Claude-skill-registry-data ml-tree-level4

Advanced Maximum Likelihood phylogenetics with model selection (AIC/BIC), tree search algorithms (NNI/SPR/TBR), and performance optimization (Numba/GPU)

install

source · Clone the upstream repo

git clone https://github.com/majiayu000/claude-skill-registry-data

Claude Code · Install into ~/.claude/skills/

T=$(mktemp -d) && git clone --depth=1 https://github.com/majiayu000/claude-skill-registry-data "$T" && mkdir -p ~/.claude/skills && cp -r "$T/data/ml-tree-level4" ~/.claude/skills/majiayu000-claude-skill-registry-data-ml-tree-level4 && rm -rf "$T"

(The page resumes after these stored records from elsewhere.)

Lemma precise_sweep_ok f info :
  ∃ keep, pass_dead_with_liveness f info = Ok keep ∧ length keep = length (insts f) ∧
    ∀ i, keep !! i = Some false ↔ precisely_dead f info i.
Proof.
  unfold pass_dead_with_liveness. set (size := N.to_nat _ + 1).
  destruct (map_res_ok (precise_keep f info (label_bits f) (collect_escaped_slots (nested f) (replicate size false)))
    (λ ii k, k = false ↔ precisely_dead f info ii.1) (enumerate (insts f))) as (keep & -> & Hk).
  { intros [i inst] Hin. apply elem_of_enumerate in Hin. by apply precise_keep_ok. }
  exists keep. split; [done|]. pose proof (Forall2_length _ _ _ Hk) as Hl. rewrite length_enumerate in Hl.
  split; [done|]. intros i. split.
  - intros Hi. destruct (Forall2_lookup_r _ _ _ _ _ Hk Hi) as ([j x] & Hj & Hd).
    apply enumerate_lookup in Hj as [E _]. simpl in E. subst j. by apply Hd.
  - intros Hd. assert (∃ inst, insts f !! i = Some inst) as [inst Hi] by (destruct Hd as (x & ? & ? & _); eauto).
    assert (enumerate (insts f) !! i = Some (i, inst)) as He by (by apply enumerate_lookup).
    destruct (Forall2_lookup_l _ _ _ _ _ Hk He) as (k & Hk1 & Hk2). rewrite Hk1. f_equal. by apply Hk2.
Qed.

Section precise_simulation.
Context {derived top_level : bool} `{!Machine derived top_level}.
Context (f f' : IRFunction) (g : Cfg) (info : LiveInfo) (keep : list bool).
Context (Hok : cfg_ok f g) (Hinfo : live_info_ok f g info) (Hno : no_handlers f).
Context (Hder : is_derived_constructor f = derived) (Htop : is_top_level f = top_level).
Context (Hlk : length keep = length (insts f)).
Context (Hkeep : ∀ i, keep !! i = Some false ↔ precisely_dead f info i).
Context (Hcomp : compacted f keep f').

Definition unhandled (pc : nat) (hs : list N) : Prop := hs = [].

Lemma handlers_empty pc inst regs h v h' hs' c :
  insts f !! pc = Some inst → exec inst regs h [] = (v, h', hs', c) → hs' = [].
Proof.
  intros Hi He. destruct hs' as [|l hs']; [done|].
  unfold no_handlers in Hno. rewrite Forall_lookup in Hno. pose proof (Hno pc inst Hi) as Hn.
  destruct (exec_handlers _ _ _ _ _ _ _ _ l He) as [Hin%elem_of_nil|[Hop _]]; [by left|done|tauto].
Qed.

Lemma unhandled_step s s' :
  step f s s' → unhandled (s_pc s) (s_handlers s) → unhandled (s_pc s') (s_handlers s').
Proof.
  unfold unhandled. intros Hs. destruct Hs as [pc regs h hs inst v h2 hs2 Hi He|pc regs h hs inst v h2 hs2 p Hi He
    |pc regs h hs inst v h2 hs2 e l p Hi He]; simpl; intros ->;
    pose proof (handlers_empty _ _ _ _ _ _ _ _ Hi He) as E; done.
Qed.

Lemma precise_pure i inst :
  insts f !! i = Some inst → precisely_dead f info i →
  (∀ regs h hs, ∃ v, exec inst regs h hs = (v, h, hs, Next)) ∧ is_terminator (i_op inst) = false.
Proof.
  intros Hi (x & r & Hx & _ & _ & _ & H). rewrite Hi in Hx. injection Hx as <-.
  destruct H as [Hp|(Ho & _ & Hb & Ht & _)].
  - split; [|by eapply pure_not_terminator]. intros regs h hs. by apply (exec_pure inst f).
  - split; [|by rewrite Ho]. intros regs h hs. apply exec_local_store; congruence.
Qed.

Lemma precise_skippable i hs : unhandled i hs → keep !! i = Some false → skippable f (flow_live f) i.
Proof.
  intros _ Hk%Hkeep. destruct Hk as (inst & r & Hi & Hrest). pose proof Hi as Hlt%lookup_lt_Some.
  destruct (precise_pure i inst Hi) as [Hex Ht]; [by exists inst, r|].
  exists inst. split_and!; [done..|]. intros r' Hl.
  assert (flow f i (S i)) as Hf by (eapply flow_next; eauto).
  assert (def_reg inst ≠ Some r') as Hne; [|split; [by eapply flow_step|done]].
  destruct Hrest as (_ & -> & Hdead & _). intros [= <-].
  assert (bitset_get (live_row info (inst_live_after info) i) r = true); [|congruence].
  apply (info_after _ _ _ Hinfo i r Hlt). eapply flow_after; [done..| |]; [by eapply flow_live_lt|].
  by apply flow_live_at.
Qed.

Lemma precise_target i hs l :
  unhandled i hs → i < length (insts f) → label_target f l = Some i → keep !! i = Some true.
Proof.
  intros _ Hi Hl. destruct (lookup_lt_is_Some_2 keep i) as [[] Hk]; [lia|done|].
  apply Hkeep in Hk as (? & ? & _ & Hn & _). destruct Hn. by eapply label_target_pos.
Qed.

Lemma precise_runs s o : s_pc s = 0 → s_handlers s = [] → runs_to f s o ↔ runs_to f' s o.
Proof.
  intros H0 Hs.
  apply (simulate_iff f f' keep Hlk Hcomp unhandled (flow_live f) unhandled_step precise_skippable precise_target).
  - intros i inst r _ Hi Hu. by eapply flow_use.
  - intros i inst j r _ Hi Hf Hl. destruct (decide (def_reg inst = Some r)); [auto|]. left. by eapply flow_step.
  - intros i inst regs h hs v h' hs' e l j r -> Hi He. by pose proof (handlers_empty _ _ _ _ _ _ _ _ Hi He).
  - constructor; [done|by rewrite H0|done..].
Qed.
End precise_simulation.

(** ** A machine that meets the contract *)

(** Values are numbers: an instruction computes the sum of what it reads and
    of its constants, calls add to the heap, [THROW] raises, the [TRY]
    markers maintain the handler stack. *)
Definition imm_of (o : Operand) : N := match o with Imm v | Const v => v | _ => 0%N end.

Definition sum_exec (inst : Inst) (regs : N → N) (h : N) (hs : list N) : N * N * list N * control N :=
  let v := (foldr N.add 0 (regs <$> use_regs inst) + imm_of (i_a inst) + imm_of (i_b inst))%N in
  match i_op inst with
  | RETURN | HALT => (v, h, hs, Stop v)
  | JMP | BREAK | CONTINUE => (v, h, hs, Branch)
  | JMP_IF_FALSE => (v, h, hs, if decide (v = 0%N) then Branch else Next)
  | JMP_IF_TRUE => (v, h, hs, if decide (v = 0%N) then Next else Branch)
  | THROW => (v, h, hs, Raise v)
  | TRY_BEGIN | TRY_FINALLY_BEGIN =>
      (v, h, match i_b inst with Label l => l :: hs | _ => hs end, Next)
  | TRY_END => (v, h, tail hs, Next)
  | CALL => (v, (h + v)%N, hs, Next)
  | _ => (v, h, hs, Next)
  end.

#[export] Instance sum_machine derived top_level : Machine derived top_level.
Proof.
  refine {| value := N; heap := N; exec := sum_exec |}.
  - intros inst regs regs' h hs Hr. unfold sum_exec. do 3 f_equal.
    assert (regs <$> use_regs inst = regs' <$> use_regs inst) as ->; [|done].
    apply list_fmap_ext. intros i r Hi. by eapply Hr, list_elem_of_lookup_2.
  - intros inst g regs h hs _ Hp. unfold is_pure in Hp. apply andb_true_iff in Hp as [Hp _].
    unfold sum_exec. destruct (i_op inst); try (by vm_compute in Hp); by eexists.
  - intros inst regs h hs _ Ho _. unfold sum_exec. rewrite Ho. by eexists.
  - intros inst regs h hs v h' hs' c l He Hl. unfold sum_exec in He.
    destruct (i_op inst) eqn:Ho; injection He as <- <- <- <-; auto.
    + destruct (i_b inst) eqn:Hb; auto. apply elem_of_cons in Hl as [->|?]; auto.
    + destruct hs as [|x hs]; [by apply elem_of_nil in Hl|]. left. by right.
    + destruct (i_b inst) eqn:Hb; auto. apply elem_of_cons in Hl as [->|?]; auto.
Defined.

(** ** Shared steps of the properties *)

Lemma rank_lt keep : dead_count keep ≠ 0 → rank keep (length keep) < length keep.
Proof.
  unfold rank, dead_count. rewrite firstn_all.
  induction keep as [|[] keep IH]; rewrite ?filter_cons; simpl; intros H; [done|..].
  - apply IH in H. lia.
  - pose proof (length_filter (λ k, k = true) keep). lia.
Qed.

Lemma dead_count_pos keep : dead_count keep ≠ 0 → ∃ i, keep !! i = Some false.
Proof.
  unfold dead_count. induction keep as [|[] keep IH]; rewrite ?filter_cons; simpl; intros H; [done|..].
  - destruct (IH H) as [i Hi]. by exists (S i).
  - by exists 0.
Qed.

Lemma compacted_labels f keep f' : compacted f keep f' → length keep = length (insts f) → labels_ok f'.
Proof.
  intros Hc Hl q [l Hq]%list_elem_of_lookup.
  assert (label_target f' (N.of_nat l) = Some q) as Ht by (unfold label_target; by rewrite Nat2N.id, Hq).
  apply (comp_labels _ _ _ Hc) in Ht as (p & _ & Hk & ->).
  rewrite (comp_length _ _ _ Hc). apply rank_mono. apply lookup_lt_Some in Hk. lia.
Qed.

Lemma dce_precise_ok f g info :
  live_info_ok f g info → insts f ≠ [] →
  ∃ f' reusable keep, dce_precise f info = Ok (f', reusable) ∧ length keep = length (insts f) ∧
    (∀ i, keep !! i = Some false ↔ precisely_dead f info i) ∧
    (if reusable : bool then f' = f ∧ (∀ i, ¬ precisely_dead f info i)
     else compacted f keep f' ∧ ∃ i, precisely_dead f info i).
Proof.
  intros Hspec Hne. unfold dce_precise. destruct (insts f) as [|i0 is0] eqn:Ei; [done|]. rewrite <- Ei in *. clear Hne Ei i0 is0.
  rewrite decide_False.
  2: { pose proof (words_for_pos f). pose proof (proj2 (info_lengths _ _ _ Hspec)) as E.
       rewrite (info_words _ _ _ Hspec) in *. intros [?|?]; [done|lia]. }
  destruct (precise_sweep_ok f info) as (keep & -> & Hl & Hk). cbn [res_bind].
  case_decide as Hd.
  - exists f, true, keep. split_and!; [done..|]. intros i Hi%Hk.
    pose proof (dead_count_0 keep Hd i ltac:(by eapply lookup_lt_Some)). congruence.
  - destruct (pass_c_ok f keep Hl) as (f' & -> & Hc). cbn [res_bind]. exists f', false, keep. split_and!; [done..|].
    destruct (dead_count_pos keep Hd) as [i Hi]. exists i. by apply Hk.
Qed.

manifest: data/ml-tree-level4/SKILL.md

source content

ML Tree Level 4 - Advanced Maximum Likelihood Methods

Overview

Level 4 enhances Maximum Likelihood tree inference with:

Model Selection: Automatically test and select best evolutionary model using AIC/BIC
Tree Search Algorithms: NNI, SPR, TBR for finding optimal tree topologies
Advanced Rate Models: FreeRate, partition models, branch-specific rates
Performance Optimization: Numba JIT, GPU acceleration, Cython

Current Status (Level 3)

Level 3 implementation includes:

GTR model with empirical base frequencies
Gamma rate heterogeneity (α parameter)
Felsenstein's pruning algorithm
Basic likelihood optimization (bfgs)
Support for DNA, RNA, and protein sequences

Files:

backend/rrna_phylo/models/ml_tree_level3.py

Level 4 Feature 1: Model Selection

Theory

Information Criteria:

AIC (Akaike):
```
AIC = -2*ln(L) + 2*k
```
BIC (Bayesian):
```
BIC = -2*ln(L) + k*ln(n)
```
Lower is better (penalizes complexity)

Models to Test:

DNA_MODELS = {
    'JC69': 0 params,      # Equal rates, equal frequencies
    'K80': 1 param,        # Transition/transversion ratio
    'F81': 3 params,       # Empirical frequencies
    'HKY85': 4 params,     # K80 + empirical frequencies
    'GTR': 6 params,       # General time reversible
    'GTR+G': 7 params,     # GTR + gamma rate heterogeneity
}

PROTEIN_MODELS = {
    'JTT': 0 params,       # Jones-Taylor-Thornton matrix
    'WAG': 0 params,       # Whelan and Goldman
    'LG': 0 params,        # Le and Gascuel
    'JTT+G': 1 param,      # JTT + gamma
}

Implementation Pattern

def select_best_model(
    sequences: List[Sequence],
    tree: TreeNode,
    criterion: str = 'BIC',
    models: List[str] = None,
    verbose: bool = False
) -> Tuple[str, float, Dict[str, float]]:
    """
    Test multiple models and select best using AIC/BIC.

    Args:
        sequences: Aligned sequences
        tree: Initial tree topology
        criterion: 'AIC' or 'BIC'
        models: List of model names to test (None = test all)
        verbose: Print comparison table

    Returns:
        (best_model_name, best_score, all_scores)

    Example:
        best, score, all_scores = select_best_model(
            sequences,
            initial_tree,
            criterion='BIC'
        )
        # best = 'GTR+G'
        # all_scores = {'JC69': 5420.3, 'K80': 5315.2, 'GTR+G': 5298.1}
    """
    results = {}
    n_sites = len(sequences[0].sequence)

    for model_name in models:
        # Compute likelihood with this model
        logL, params = compute_likelihood_with_model(
            tree, sequences, model_name
        )

        # Calculate information criterion
        k = len(params)  # Number of free parameters
        if criterion == 'AIC':
            score = -2 * logL + 2 * k
        else:  # BIC
            score = -2 * logL + k * np.log(n_sites)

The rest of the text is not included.